Segment Start: Stored data
(** [Do] is its loop, observed, followed by the choice of the result. *)
Lemma Do_Loop j sentryEnabled ctx remoteNodes w :
  ∃ f, Loop (localNodeID j) (joinRequest j) remoteNodes [] f
            (events (Do j sentryEnabled ctx remoteNodes w))
       ∧ (leaderAddr (Do j sentryEnabled ctx remoteNodes w),
          err (Do j sentryEnabled ctx remoteNodes w)) =
         match f with
         | Return leader e => (leader, e)
         | Next errors => ("", Some (exhausted remoteNodes errors))
         end.
Proof.
  unfold Do, loopThenReturn, mbind, Act_bind.
  destruct (rangeLoop _ _ _ remoteNodes [] w) as [[f t] w1] eqn:Hr.
  apply rangeLoop_Loop in Hr. exists f.
  destruct f; simpl; rewrite app_nil_r; done.
Qed.

End Loop.

(** ** Shape of the event sequences *)

Section Traces.
Import bootstrap.
Implicit Types (req : JoinPeerRequest) (errors : list string).
Implicit Types (t : list Event) (f : Flow).

Lemma Turn_returnsAtTerminal self req errors name addr f t :
  Turn self req errors name addr f t → returnsAtTerminal f t.
Proof.
  destruct 1 as [| |resp e resp2|resp e resp2 e2 done|resp e done]; simpl.
  - constructor.
  - by exists [], (EvJoin (Candidate name) addr req resp None).
  - exists [EvJoin (Candidate name) addr req resp (Some e)],
           (EvJoin LeaderFollow (GetLeader resp) req resp2 None).
    repeat split. by repeat constructor.
  - destruct done as [ce|]; simpl.
    + exists [EvJoin (Candidate name) addr req resp (Some e);
              EvJoin LeaderFollow (GetLeader resp) req resp2 (Some e2)],
             (EvSelect 50 (Some ce)).
      repeat split. by repeat constructor.
    + by repeat constructor.
  - destruct done as [ce|]; simpl.
    + exists [EvJoin (Candidate name) addr req resp (Some e)],
             (EvSelect 50 (Some ce)).
      repeat split. by repeat constructor.
    + by repeat constructor.
Qed.

Lemma Loop_returnsAtTerminal self req entries errors f t :
  Loop self req entries errors f t → returnsAtTerminal f t.
Proof.
  induction 1 as [errors|name addr rest errors leader e t Ht
                 |name addr rest errors errors' t f t' Ht Hl IH].
  - constructor.
  - by eapply Turn_returnsAtTerminal.
  - apply Turn_returnsAtTerminal in Ht. simpl in Ht.
    destruct f as [leader e|errors2]; simpl in *.
    + destruct IH as (t0 & ev & -> & Hall & Hterm).
      exists (t ++ t0), ev. rewrite app_assoc. repeat split; [| done].
      by apply Forall_app.
    + by apply Forall_app.
Qed.



End Traces.

(** ** One candidate's turn *)

Section Turn.
Import bootstrap.
Context {W : Type}.
Implicit Types (j : Joiner W) (ctx : Ctx W) (req : JoinPeerRequest).
Implicit Types (w : W) (errors : list string) (t : list Event) (f : Flow).
(** * pipeline19.py: a three-stage luigi pipeline

    A shallow embedding of [src/pipeline19.py] and the properties its
    specification states about it.  The file follows the program:

    - Python string methods used by the program ([startswith], [endswith],
      [strip], [replace]) and [os.path] on POSIX;
    - exceptions and the two effect layers of the program: pure code that can
      raise ([result]) and code that also reads and writes the file system
      ([M]);
    - [SegmentTables._process_text_file]: the line-oriented section parser and
      the persistence of its tables;
    - [ExtractAndProcessData]: archive extraction and gzip members;
    - the stage graph ([requires], [output]) and the engine that runs it. *)

From Stdlib Require Import Ascii String.
From stdpp Require Import base option list sorting gmap strings.

Local Open Scope stdpp_scope.

(** ** Characters and Python string methods *)

Module Py.

Definition LF : ascii := Eval cbv in ascii_of_nat 10.
Definition TAB : ascii := Eval cbv in ascii_of_nat 9.

(** A one-character string. *)
Definition chr (a : ascii) : string := String a "".

(** [a in chars], for a character [a]. *)
Fixpoint char_in (a : ascii) (chars : string) : bool :=
  match chars with
  | "" => false
  | String c chars' => if decide (a = c) then true else char_in a chars'
  end.

(** [s.startswith(p)]. *)
Fixpoint startswith (p s : string) : bool :=
  match p, s with
  | "", _ => true
  | String _ _, "" => false
  | String a p', String b s' => if decide (a = b) then startswith p' s' else false
  end.

(** [s.endswith(p)]: some suffix of [s] is [p]. *)
Fixpoint endswith (p s : string) : bool :=
  if decide (s = p) then true
  else match s with
       | "" => false
       | String _ s' => endswith p s'
       end.

(** [s.lstrip(chars)]. *)
Fixpoint lstrip (chars s : string) : string :=
  match s with
  | "" => ""
  | String a s' => if char_in a chars then lstrip chars s' else s
  end.

(** [s.rstrip(chars)]. *)
Fixpoint rstrip (chars s : string) : string :=
  match s with
  | "" => ""
  | String a s' =>
      match rstrip chars s' with
      | "" => if char_in a chars then "" else chr a
      | r => String a r
      end
  end.

(** [s.strip(chars)]: both ends. *)
Definition strip (chars s : string) : string := rstrip chars (lstrip chars s).

(** [s.replace(old, new)] for a non-empty [old]: occurrences are replaced
    from left to right and do not overlap.  [skip] counts the characters of
    a matched occurrence that are still to be consumed. *)
Fixpoint replace_from (old new s : string) (skip : nat) : string :=
  match s with
  | "" => ""
  | String a s' =>
      match skip with
      | S k => replace_from old new s' k
      | O =>
          if startswith old s
          then new +:+ replace_from old new s' (String.length old - 1)
          else String a (replace_from old new s' 0)
      end
  end.

Definition replace (old new s : string) : string := replace_from old new s 0.

(** Concatenation of a list of strings ([''.join(parts)]). *)
Fixpoint concat (parts : list string) : string :=
  match parts with
  | [] => ""
  | p :: parts' => p +:+ concat parts'
  end.

(** Iterating over a text file yields its lines, each with its newline; the
    last one may lack it. *)
Fixpoint readlines (s : string) : list string :=
  match s with
  | "" => []
  | String a s' =>
      if decide (a = LF) then chr a :: readlines s'
      else match readlines s' with
           | [] => [chr a]
           | l :: ls => String a l :: ls
           end
  end.

(** [s.split(sep)] for a separator of one character. *)
Fixpoint split (sep : ascii) (s : string) : list string :=
  match s with
  | "" => [""]
  | String a s' =>
      if decide (a = sep) then "" :: split sep s'
      else match split sep s' with
           | [] => [chr a]
           | f :: fs => String a f :: fs
           end
  end.

(** Truth value of an optional string: [None] and [''] are false. *)
Definition truthy (k : option string) : bool :=
  match k with
  | Some (String _ _) => true
  | _ => false
  end.

(** [f"{k}"] for a key that is a string or [None]. *)
Definition format (k : option string) : string :=
  match k with
  | Some s => s
  | None => "None"
  end.

(** The text a Python literal denotes, for the two escapes used here:
    backslash-n and backslash-t. *)
Fixpoint lit (s : string) : string :=
  match s with
  | "" => ""
  | String a s' =>
      match s' with
      | String b s'' =>
          if decide (a = "\"%char) then
            if decide (b = "n"%char) then String LF (lit s'')
            else if decide (b = "t"%char) then String TAB (lit s'')
            else String a (lit s')
          else String a (lit s')
      | "" => chr a
      end
  end.

End Py.

(** Every character of [s] is one of [chars]. *)
Fixpoint all_in (chars s : string) : bool :=
  match s with
  | "" => true
  | String a s' => Py.char_in a chars && all_in chars s'
  end.

(** The first and the last character of a string. *)
Definition first_char (s : string) : option ascii := String.get 0 s.

Fixpoint last_char (s : string) : option ascii :=
  match s with
  | "" => None
  | String a s' => match last_char s' with Some b => Some b | None => Some a end
  end.

(** Neither end of [s] is one of [chars]. *)
Definition clean_ends (chars s : string) : Prop :=
  (∀ a, first_char s = Some a → Py.char_in a chars = false) ∧
  (∀ a, last_char s = Some a → Py.char_in a chars = false).

(** ** Exceptions *)

Inductive exn : Type :=
| EmptyDataError                      (* pandas: no columns to parse *)
| ParserError (line : nat)            (* pandas: too many fields in a row *)
| KeyError (labels : list string)     (* pandas: labels not found in axis *)
| FileNotFoundError (path : string)
| FileExistsError (path : string)
| IsADirectoryError (path : string)
| NotADirectoryError (path : string)
| OtherError (msg : string).          (* whatever a collaborator raises *)

Inductive result (A : Type) : Type :=
| Ok (a : A)
| Raise (e : exn).
Arguments Ok {A} a.
Arguments Raise {A} e.

Global Instance result_ret : MRet result := fun _ a => Ok a.
Global Instance result_bind : MBind result := fun _ _ f r =>
  match r with
  | Ok a => f a
  | Raise e => Raise e
  end.

(** ** [os.path] on POSIX *)

Module os_path.

(** [s.rfind(c)] for a character [c]; [None] stands for [-1]. *)
Fixpoint rfind (c : ascii) (s : string) : option nat :=
  match s with
  | "" => None
  | String a s' =>
      match rfind c s' with
      | Some i => Some (S i)
      | None => if decide (a = c) then Some 0 else None
      end
  end.

(** [s[:n]] and [s[n:]]. *)
Fixpoint take (n : nat) (s : string) : string :=
  match n, s with
  | S n', String a s' => String a (take n' s')
  | _, _ => ""
  end.

Fixpoint drop (n : nat) (s : string) : string :=
  match n, s with
  | S n', String _ s' => drop n' s'
  | _, _ => s
  end.

(** [posixpath.join(a, b)]. *)
Definition join (a b : string) : string :=
  if Py.startswith "/" b then b
  else if decide (a = "") then a +:+ b
  else if Py.endswith "/" a then a +:+ b
  else a +:+ "/" +:+ b.

(** [posixpath.basename(p)]: what follows the last slash. *)
Definition basename (p : string) : string :=
  match rfind "/" p with
  | Some i => drop (S i) p
  | None => p
  end.

(** [posixpath.dirname(p)]: what precedes the last slash, without the
    slashes that end it unless it is made of slashes only. *)
Definition dirname (p : string) : string :=
  let head := match rfind "/" p with Some i => take (S i) p | None => "" end in
  if bool_decide (head = "") || all_in "/" head then head
  else Py.rstrip "/" head.

(** The loop of [genericpath._splitext]: is there a character other than a
    dot among the [n] characters of [p] from index [i] on? *)
Fixpoint has_non_dot (p : string) (i n : nat) : bool :=
  match n with
  | O => false
  | S n' =>
      match String.get i p with
      | Some a => if decide (a = "."%char) then has_non_dot p (S i) n' else true
      | None => true
      end
  end.

(** [posixpath.splitext(p)]: the extension starts at the last dot of the
    last component, leading dots of that component not counting. *)
Definition splitext (p : string) : string * string :=
  let sepIndex := rfind "/" p in
  match rfind "." p with
  | Some dotIndex =>
      let filenameIndex := match sepIndex with Some i => S i | None => 0 end in
      if bool_decide (filenameIndex ≤ dotIndex)
         && has_non_dot p filenameIndex (dotIndex - filenameIndex)
      then (take dotIndex p, drop dotIndex p)
      else (p, "")
  | None => (p, "")
  end.

(** The directories above [p]: its proper prefixes that end before a slash. *)
Fixpoint parents_from (pre s : string) : list string :=
  match s with
  | "" => []
  | String a s' =>
      (if bool_decide (a = "/"%char) && negb (bool_decide (pre = "")) then [pre] else [])
        ++ parents_from (pre +:+ Py.chr a) s'
  end.

Definition parents (p : string) : list string := parents_from "" p.

End os_path.

(** ** The file system and the effects of the program

    A file system maps a path to a regular file with its content or to a
    directory.  A file is created inside an existing directory; a relative
    name without directory part lies in the current directory. *)

Inductive node : Type :=
| File (content : string)
| Dir.

Global Instance node_eq_dec : EqDecision node.
Proof. solve_decision. Defined.

Abbreviation FS := (gmap string node).

(** Code that reads and writes the file system and may raise. *)
Definition M (A : Type) : Type := FS → result A * FS.

Global Instance M_ret : MRet M := fun _ a fs => (Ok a, fs).
Global Instance M_bind : MBind M := fun _ _ f m fs =>
  match m fs with
  | (Ok a, fs') => f a fs'
  | (Raise e, fs') => (Raise e, fs')
  end.

Definition raise {A} (e : exn) : M A := fun fs => (Raise e, fs).

(** A pure computation that may raise, inside [M]. *)
Definition lift {A} (r : result A) : M A := fun fs => (r, fs).

(** [try: body finally: final].  The final block runs whatever the body
    did; if it raises, its exception is the one that propagates. *)
Definition try_finally {A} (body : M A) (final : M unit) : M A := fun fs =>
  let '(r, fs1) := body fs in
  match final fs1 with
  | (Ok _, fs2) => (r, fs2)
  | (Raise e, fs2) => (Raise e, fs2)
  end.

(** [try: body except Exception as e: logging.error(...); raise]: the log
    record apart, the exception goes on unchanged. *)
Definition try_log_reraise {A} (body : M A) : M A := body.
Segment End: Stored data
The task » When a line in the records above holds "Flow", that line is to be reported.

Answer space »
Implicit Types (t : list Event) (f : Flow).
Implicit Types (w : W) (errors : list string) (t : list Event) (f : Flow).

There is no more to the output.